The involvement of hip in septic arthritis is particularly difficult to detect. It is often diagnosed late, leading to irreversible damage to the articular cartilage, blood supply to the epiphysis and sometimes absorption of head and neck, resulting in severe shortening and disability. Zwierzchovoski4 analyzed the sequelae of septic arthritis of hip.
Different procedures have been described for different stages of sequelae of septic arthritis of hip. All procedures advocated for the management of septic arthritis of hip grouped under Choi type I-IV, have variable results. Some of the suggested surgical treatment for children according to Choi's classification is:
Type I: Almost normal hip or mild coxa magna. It needs no reconstruction.

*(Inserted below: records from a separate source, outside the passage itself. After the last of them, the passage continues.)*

(** * dp-graph: instance hierarchies on the Neptune and Neo4j backends

    A shallow embedding of the hierarchy code of the two graph drivers
    (neptune/hierarchy.go, neo4j/hierarchy_reader.go,
    neo4j/hierarchy_writer.go and the Neo4j bolt driver), followed by the
    properties of the hierarchy pipeline proved about it.

    Conventions.  A Go [error] is a value of [driver.error]; a nil error is
    [None].  A Go result pair (value, err) in which exactly one side is
    meaningful is a sum [error + value].  The graph store is external: each
    method that talks to it takes the store and returns the store it leaves
    behind. *)

From Stdlib Require Import ZArith String List Lia.
From stdpp Require Import base option list gmap strings fin_maps.

Local Open Scope string_scope.
Local Open Scope list_scope.

(** ** graph/driver: the error values shared by both backends *)

Module driver.

(** [Q] is the type of the statements a backend sends to its store; a
    wrapped error keeps the statement it was wrapped with. *)
Inductive error (Q : Type) : Type :=
| ErrNotFound
| ErrMultipleFound
| ErrNotImplemented
| errors_New (msg : string)
| Wrapf (err : error Q) (format : string) (q : Q)
| WithMessage (err : error Q) (msg : string).

Arguments ErrNotFound {Q}.
Arguments ErrMultipleFound {Q}.
Arguments ErrNotImplemented {Q}.
Arguments errors_New {Q} msg.
Arguments Wrapf {Q} err format q.
Arguments WithMessage {Q} err msg.

(** pkg/errors: wrapping a nil error yields nil. *)
Definition errors_WithMessage {Q} (err : option (error Q)) (msg : string)
  : option (error Q) :=
  match err with
  | None => None
  | Some e => Some (WithMessage e msg)
  end.

(** [err == driver.ErrNotFound] *)
Definition is_ErrNotFound {Q} (err : error Q) : bool :=
  match err with
  | ErrNotFound => true
  | _ => false
  end.

End driver.

(** ** Go library functions used by the drivers *)

Module strings.

(** strings.Join *)
Fixpoint Join (elems : list string) (sep : string) : string :=
  match elems with
  | [] => ""
  | [e] => e
  | e :: rest => e +:+ sep +:+ Join rest sep
  end.

End strings.

Module fmt.

(** The operands handed to fmt.Sprintf by the drivers: strings and, for
    the hasData flag, a boolean. *)
Inductive operand : Type :=
| Str (s : string)
| Bool (b : bool).

End fmt.

(** ** The Go runtime choices the code is exposed to

    Ranging over a map visits its entries in an order the runtime picks,
    and batches handed to concurrent workers complete in an order the
    runtime picks.  Both orders are parameters; [fair] says that they are
    orders: nothing is visited twice or skipped. *)

Class GoRuntime : Type := {
  range : gmap string string → list (string * string);
  completion : list (gmap string string) → list (gmap string string)
}.

Definition fair (rt : GoRuntime) : Prop :=
  (∀ m, range m ≡ₚ map_to_list m) ∧ (∀ cs, completion cs ≡ₚ cs).

(** The runtime that ranges in key order and completes batches in the
    order they were dispatched. *)
Definition sequential : GoRuntime :=
  {| range := map_to_list; completion := λ cs, cs |}.

(** ** models: what the hierarchy readers return *)

Module models.

Record HierarchyElement : Type := {
  element_ID : string;
  element_Label : string;
  element_NoOfChildren : Z;
  element_HasData : bool
}.

Record HierarchyResponse : Type := {
  ID : string;
  Label : string;
  Children : list HierarchyElement;
  NoOfChildren : Z;
  HasData : bool;
  Breadcrumbs : list HierarchyElement
}.

End models.

(** ** The Neptune backend *)

Module neptune.

Import models.

(** neptune/query: the Gremlin templates the hierarchy code formats.  The
    text of a template is backend detail; a statement is the template
    together with the operands it is formatted with. *)
Module query.

Inductive template : Type :=
| GetCodesWithData
| GetGenericHierarchyNodeIDs
| GetGenericHierarchyAncestryIDs
| CreateHasCodeEdge
| CloneHierarchyNodes
| CloneHierarchyNodesFromIDs
| CloneOrderFromIDs
| CountHierarchyNodes
| CloneHierarchyRelationships
| CloneHierarchyRelationshipsFromIDs
| GetHierarchyNodeIDs
| RemoveCloneMarkers
| RemoveCloneMarkersFromSourceIDs
| SetNumberOfChildren
| SetNumberOfChildrenFromIDs
| SetHasData
| MarkNodesToRemain
| RemoveNodesNotMarkedToRemain
| RemoveRemainMarker
| HierarchyExists
| GetHierarchyRoot
| GetHierarchyElement
| GetChildren
| GetAncestry.

End query.

(** fmt.Sprintf(query.X, a, b, ...) *)
Inductive gremlin : Type :=
| Sprintf (format : query.template) (operands : list fmt.operand).

Abbreviation error := (driver.error gremlin).

(** json.RawMessage: the bytes of one JSON value. *)
Definition RawMessage : Type := string.

(** gremgo.Response, reduced to the Result.Data the hierarchy code reads. *)
Record Response : Type := { Data : RawMessage }.

(** graphson property values. *)
Inductive value : Type :=
| VString (s : string)
| VBool (b : bool)
| VInt (z : Z).

(** graphson.Vertex: identifier, label and single-valued properties. *)
Record Vertex : Type := {
  vid : string;
  vlabel : string;
  vprops : gmap string value
}.

(** graphson.Edge: label, source (out) vertex and target (in) vertex. *)
Record Edge : Type := {
  elabel : string;
  eout : string;
  ein : string
}.

(** *** BatchScheduler *)

Section Batches.

Context {rt : GoRuntime} {S : Type}.

(** The per-batch function: given a chunk it talks to the store and
    returns a partial result map (nil counts as empty) or an error. *)
Definition batchProcessor : Type :=
  gmap string string → S → (error + gmap string string) * S.

(** Cut a list of entries into runs of [batchSize]; the last run holds
    the remainder.  The recursion is on the number of entries left. *)
Fixpoint split_fuel {A} (fuel batchSize : nat) (l : list A) : list (list A) :=
  match fuel, l with
  | Datatypes.S fuel', _ :: _ =>
      take batchSize l :: split_fuel fuel' batchSize (drop batchSize l)
  | _, _ => []
  end.

Definition split {A} (batchSize : nat) (l : list A) : list (list A) :=
  split_fuel (length l) batchSize l.

(** The chunks a map is partitioned into, in dispatch order. *)
Definition chunksOf (items : gmap string string) (batchSize : nat)
  : list (gmap string string) :=
  (λ entries, list_to_map entries) <$> split batchSize (range items).

(** Run the per-batch function on each chunk in turn, merging the partial
    results (last write wins) and recording every error. *)
Fixpoint runBatches (processBatch : batchProcessor)
    (chunks : list (gmap string string))
    (result : gmap string string) (errs : list error) (s : S)
  : gmap string string * list error * S :=
  match chunks with
  | [] => (result, errs, s)
  | chunk :: rest =>
      match processBatch chunk s with
      | (inl err, s') => runBatches processBatch rest result (errs ++ [err]) s'
      | (inr res, s') => runBatches processBatch rest (res ∪ result) errs s'
      end
  end.

(** Modelled from the spec: processInConcurrentBatches, the batch
    scheduler of the neptune package, which every ID-driven phase calls
    and whose body is not available.  Following section 4.1 of the
    specification: the input mapping is partitioned into chunks of at most
    [batchSize] entries; the per-batch function runs once per chunk, with
    no retry at this layer; successful partial results are merged into one
    mapping, last write winning; every chunk error is recorded and no
    worker is cancelled.  An empty mapping has no chunks.  [maxWorkers]
    bounds how many chunks are in flight at once; every per-batch function
    of the hierarchy code makes its store calls one statement at a time,
    so a run is the runtime's completion order of the chunks and the bound
    does not change what is computed.  The second result is the number of
    chunks. *)
Definition processInConcurrentBatches (items : gmap string string)
    (processBatch : batchProcessor) (batchSize maxWorkers : nat) (s : S)
  : gmap string string * nat * list error * S :=
  let chunks := chunksOf items batchSize in
  let '(result, errs, s') :=
    runBatches processBatch (completion chunks) ∅ [] s in
  (result, length chunks, errs, s').

(** A per-batch function made to record the chunks it is invoked with,
    oldest first, next to the state it threads. *)
Definition recording (processBatch : batchProcessor)
    (chunk : gmap string string) (sl : S * list (gmap string string))
  : (error + gmap string string) * (S * list (gmap string string)) :=
  let '(r, s') := processBatch chunk (fst sl) in
  (r, (s', snd sl ++ [chunk])).

(** What each batch of a run returned, in the order the batches ran. *)
Fixpoint batchOutcomes (processBatch : batchProcessor)
    (chunks : list (gmap string string)) (s : S)
  : list (error + gmap string string) :=
  match chunks with
  | [] => []
  | chunk :: rest =>
      let '(r, s') := processBatch chunk s in
      r :: batchOutcomes processBatch rest s'
  end.

(** The errors among some outcomes, first collected first. *)
Definition errorsOf (outcomes : list (error + gmap string string)) : list error :=
  omap (λ o, match o with inl err => Some err | inr _ => None end) outcomes.

(** The partial results among some outcomes, merged; later ones win. *)
Definition mergedResults (outcomes : list (error + gmap string string))
  : gmap string string :=
  foldl (λ acc o, match o with inl _ => acc | inr res => res ∪ acc end)
    ∅ outcomes.

End Batches.

(** *** The graph store as the Neptune driver sees it *)

(** The connection pool: one operation per kind of answer.  Each takes the
    backend state and returns the backend state after the call. *)
Class NeptunePool (B : Type) : Type := {
  Execute : gremlin → B → (error + list Response) * B;
  Get : gremlin → B → (error + list Vertex) * B;
  GetStringList : gremlin → B → (error + list string) * B;
  GetE : gremlin → B → (error + list Edge) * B;
  GetCount : gremlin → B → (error + Z) * B
}.

(** A statement issued to the store, by the operation that carried it. *)
Inductive call : Type :=
| ExecuteCall (q : gremlin)
| GetCall (q : gremlin)
| GetStringListCall (q : gremlin)
| GetECall (q : gremlin)
| GetCountCall (q : gremlin).

(** The store: the backend together with the record of every statement
    issued so far, oldest first. *)
Record store (B : Type) : Type := {
  backend : B;
  calls : list call
}.

Arguments backend {B} _.
Arguments calls {B} _.

(** The settings of a NeptuneDB the hierarchy code reads. *)
Record NeptuneDB : Type := {
  maxWorkers : nat;
  batchSizeReader : nat;
  batchSizeWriter : nat
}.

(** graphson and encoding/json, as far as the hierarchy code uses them. *)
Class Graphson : Type := {
  DeserializeListFromBytes : RawMessage → error + list RawMessage;
  DeserializeMapFromBytes : RawMessage → error + gmap string RawMessage;
  json_Unmarshal : RawMessage → error + string
}.

Section Store.

Context {B : Type} {pool : NeptunePool B}.

Definition issue {A} (c : call) (run : B → (error + A) * B) (st : store B)
  : (error + A) * store B :=
  let '(r, b) := run (backend st) in
  (r, {| backend := b; calls := calls st ++ [c] |}).

(** The NeptuneDB methods exec, getVertices, getStringList, getEdges and
    getNumber stand between the hierarchy code and the pool.  Each is
    taken to be the pool operation it is named after, a parameter of this
    development, and its use is recorded in [calls], as the pool mock of
    the tests records it. *)
Definition exec (gremStmt : gremlin) : store B → (error + list Response) * store B :=
  issue (ExecuteCall gremStmt) (Execute gremStmt).

Definition getVertices (gremStmt : gremlin) : store B → (error + list Vertex) * store B :=
  issue (GetCall gremStmt) (Get gremStmt).

Definition getStringList (gremStmt : gremlin) : store B → (error + list string) * store B :=
  issue (GetStringListCall gremStmt) (GetStringList gremStmt).

Definition getEdges (gremStmt : gremlin) : store B → (error + list Edge) * store B :=
  issue (GetECall gremStmt) (GetE gremStmt).

Definition getNumber (gremStmt : gremlin) : store B → (error + Z) * store B :=
  issue (GetCountCall gremStmt) (GetCount gremStmt).

(** Modelled from the spec: getVertex, whose body is not available.
    Section 4.5: fetch the unique node; fail with "not found" if zero
    nodes match and with "multiple found" if more than one does. *)
Definition getVertex (gremStmt : gremlin) (st : store B)
  : (error + Vertex) * store B :=
  match getVertices gremStmt st with
  | (inl err, st1) => (inl err, st1)
  | (inr [], st1) => (inl driver.ErrNotFound, st1)
  | (inr [vertex], st1) => (inr vertex, st1)
  | (inr (_ :: _ :: _), st1) => (inl driver.ErrMultipleFound, st1)
  end.

End Store.

(** *** neptune/hierarchy.go *)

Section Hierarchy.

Type II: Deformed epiphysis, physis, metaphysis may result in coxa breva or progressive coxa vara or coxa valgus. It needs surgical intervention to prevent subluxation.
Type III: Malalignment of femoral neck, excessive anteversion or retroversion with pseudoarthrosis. It neccesitates a realignment surgery for proximal femur or bone grafting for Pseudo-arthrosis.
Adductor tenotomy with skeletal traction before performing an open reduction and Pemberton's osteotomy helps in bringing the greater trochanter down to the level of the hip. We chose Pemberton's osteotomy to cover the head and gain some length. Pemberton's and Dega's osteotomy7 are indicated when the head is small, easily reducible. These incomplete osteotomies (done in shortening of limbs) tend to exert more of lengthening effect than does Salter's osteotomy.8 All the suggested surgical treatment must be regarded as measures that temporarily improve the clinical function and delay the more definite procedures that are reserved for adult patients. In our case, we could give the patient's femoral head a fair chance to remodel on a followup till the age of 15 years. The femoral head has increased in size with stable hip and 2 cm shortening. The abduction was restricted by 20°, adduction by 10°, extension was 0° and the patient was able to squat with little difficulty. With a 2 cm shoe raise, the patient had no limp and he went back to his school [Figure 3]. In the event of functioning complications like Avascular necrosis (AVN), the patient can wait till he is fit to undergo THR at a later stage.
Our procedure has given a satisfactory acceptable function of hip in a Choi type IV sequelae of septic arthritis of hip below 10-12 years of age.